Vedere la mia mostra parte integrante del programma ufficiale di Festivalfilosofia è un’ulteriore nota di gratificazione. Lo è non soltanto per mero orgoglio personale, ma per la fierezza di essere riuscito a veicolare, e quindi contribuire a far conoscere, questa splendida realtà ad una platea ancora più vasta. Nomadelfia lo merita! Il tema generale “giustizia”, che caratterizza questa edizione del festival, trova in Nomadelfia un connubio straordinario. Lo trova in quel che è, in quel che rappresenta, e soprattutto nelle parole di don Zeno, che nella “giustizia” trovava il suo valore fondante e che non mancava mai di mettere in evidenza. Il momento storico che stiamo vivendo mi spinge a riportare un suo enunciato del 1976, prepotentemente attuale: “Prima di tutto la giustizia! […]L’umanità ha bisogno di giustizia. […] Vogliamo cambiare? Ciascuno di noi cambi se stesso, è la sola soluzione. Non state a bisticciare con gli altri, ma bisogna dare un’onda nel mondo di arrestare queste guerre, fermare queste guerre, questi pericoli. Chi è che li può fermare? Chi? I politici? Quelli non ce la fanno! È impossibile! Siamo noi, il popolo che dev’essere pronto a dare un esempio tale di bontà e di giustizia senza armi e senza niente, l’onda di un popolo che corre alla giustizia salva il mondo, salva tutto. E avremo finalmente la pace. Il popolo che aspetta la pace dagli altri e
dagli altri non l’avrà mai”.
Dopo il lancio del volume che raccoglie le fotografie del reportage su Nomadelfia insieme ai contributi di Giovanna Calvenzi, Sermolto Manghi e Franco Arminio, hai avuto modo di realizzare altre presentazioni e mostre. Quali reazioni hai raccolto da parte degli addetti ai lavori e da parte del pubblico?

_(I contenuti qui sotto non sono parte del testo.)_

(** A range is answered exactly when the limit allows it and the service answers
    the request for it. *)
Lemma unverified_range t ns a b txns :
  0 ≤ a ≤ b → b < u64_modulus →
  namespace_transactions_in_range (UnverifiedEspressoReader c t) ns a b = Ok txns ↔
  ∃ lim rs, answers_get t "availability/limits" json_limits lim ∧ b - a ≤ large_object_range_limit lim ∧
    answers_get t (range_path ns a b) json_ranges rs ∧ txns = transactions <$> rs.
Proof.
  intros Hab Hb. simpl. unfold fetch_namespace_transactions_in_range, fetch_limits.
  assert (u64_sub b a = b - a) as -> by u64_arith.
  setoid_rewrite <- get_ok. split.
  - destruct (match map_err _ (url_join _ "availability/limits") with Ok _ => _ | Err _ => _ end) as [lim|]; simpl; [|done].
    destruct (Z.ltb_spec (large_object_range_limit lim) (b - a)); simpl; [done|].
    destruct (match map_err _ (url_join _ (range_path ns a b)) with Ok _ => _ | Err _ => _ end) as [rs|] eqn:E; simpl; [|done].
    intros [= <-]. exists lim, rs. by split_and!.
  - intros (lim & rs & -> & Hl & Hr & ->).
    destruct (Z.ltb_spec (large_object_range_limit lim) (b - a)); [lia|]. by rewrite Hr.
Qed.

(** The service is up at height [l]: it allows the ranges the streamer asks for
    and answers with the blocks of [chain]. *)
Record query_service_up t (ns l : Z) (chain : Z → list Transaction) : Prop := {
  up_height : answers_get t "status/block-height" json_height l;
  up_limits : ∃ lim, answers_get t "availability/limits" json_limits lim ∧
                HOTSHOT_RANGE_LIMIT ≤ large_object_range_limit lim;
  up_ranges a b : 0 ≤ a < b → b ≤ l → b - a ≤ HOTSHOT_RANGE_LIMIT →
    ∃ rs, answers_get t (range_path ns a b) json_ranges rs ∧ transactions <$> rs = chain_blocks chain a b;
}.

Lemma query_service_healthy t ns l chain now :
  is_u64 l → query_service_up t ns l chain →
  healthy ns l chain {| poll_reader := UnverifiedEspressoReader c t; poll_now := now; channel_open := true |}.
Proof.
  intros Hl [Hh (lim & Hlim & Hmax) Hr]. split_and!; [by apply unverified_height| |done].
  intros a b Hab Hb Hsize. destruct (Hr a b Hab Hb Hsize) as (rs & Hrs & <-).
  apply unverified_range; [lia|unfold is_u64 in *; lia|]. exists lim, rs. by split_and!; try lia.
Qed.
End unverified.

Fin dall’uscita del libro, non sono mancate occasioni di presentazione, tra videoconferenze ed altre in presenza come al Corigliano Calabro Festival, al Monfest biennale di Casale Monferrato, al WSP Photograpy di Roma, a Mirandola per Mirandola Estate, solo per citarne alcune. Tutte hanno avuto un riscontro unanime: oltre all’aspetto prettamente legato alla fotografia, un grandissimo interesse e curiosità per l’argomento trattato. Per noi fotografi che ci occupiamo di “raccontare”, cercando di costruire ponti tra la realtà trattata attraverso le nostre esperienze vissute sul campo ed un pubblico più ampio, sono riscontri importantissimi che danno valore al nostro impegno. Sono molto grato a tutta la Comunità, così come a Giovanna Calvenzi (photo editor e curatrice della mostra di Fossoli), a Sergio Manghi (sociologo) e a Franco Arminio (poeta e scrittore), per i contributi testuali che hanno impreziosito il mio libro. L’intero prodotto editoriale, con le sue parti di approfondimento, anche storico, è stato da me pensato come un compendio per la maggiore conoscenza di Nomadelfia e gli apprezzamenti ricevuti, durante le presentazioni e le mostre, mi rendono orgoglioso del risultato.
Quali consigli ti sentiresti di offrire a chi si appresta a visitare la tua mostra e l’altra che in parallelo racconta la storia di Nomadelfia a partire dai luoghi dove è nata e si è sviluppata nei primi anni sotto la guida di don Zeno Saltini?
Le mostre sono da sempre occasione di conoscenza e riflessione e quello che accadrà a breve nel modenese è particolarmente votato a questo. La proposta è davvero molto ampia e si presenterà al pubblico attraverso il programma generale dal titolo “NOMADELFIA. Profezia di giustizia e fraternità”. Vari sono i momenti di incontro, mentre il percorso espositivo così come accennavo all’inizio si sviluppa su due canali paralleli: il mio dal titolo “NOMADELFIA. Un’oasi di fraternità” e quello storico diffuso sul territorio dal titolo “I luoghi di don Zeno”. Le fotografie sono accompagnate da didascalie che amplificano concetti e peculiarità. Invito tutti a visitare le mostre, a farsi trascinare dalle documentazioni e dalle narrazioni, e soprattutto a cogliere l’occasione preziosa di conoscenza della comunità di Nomadelfia.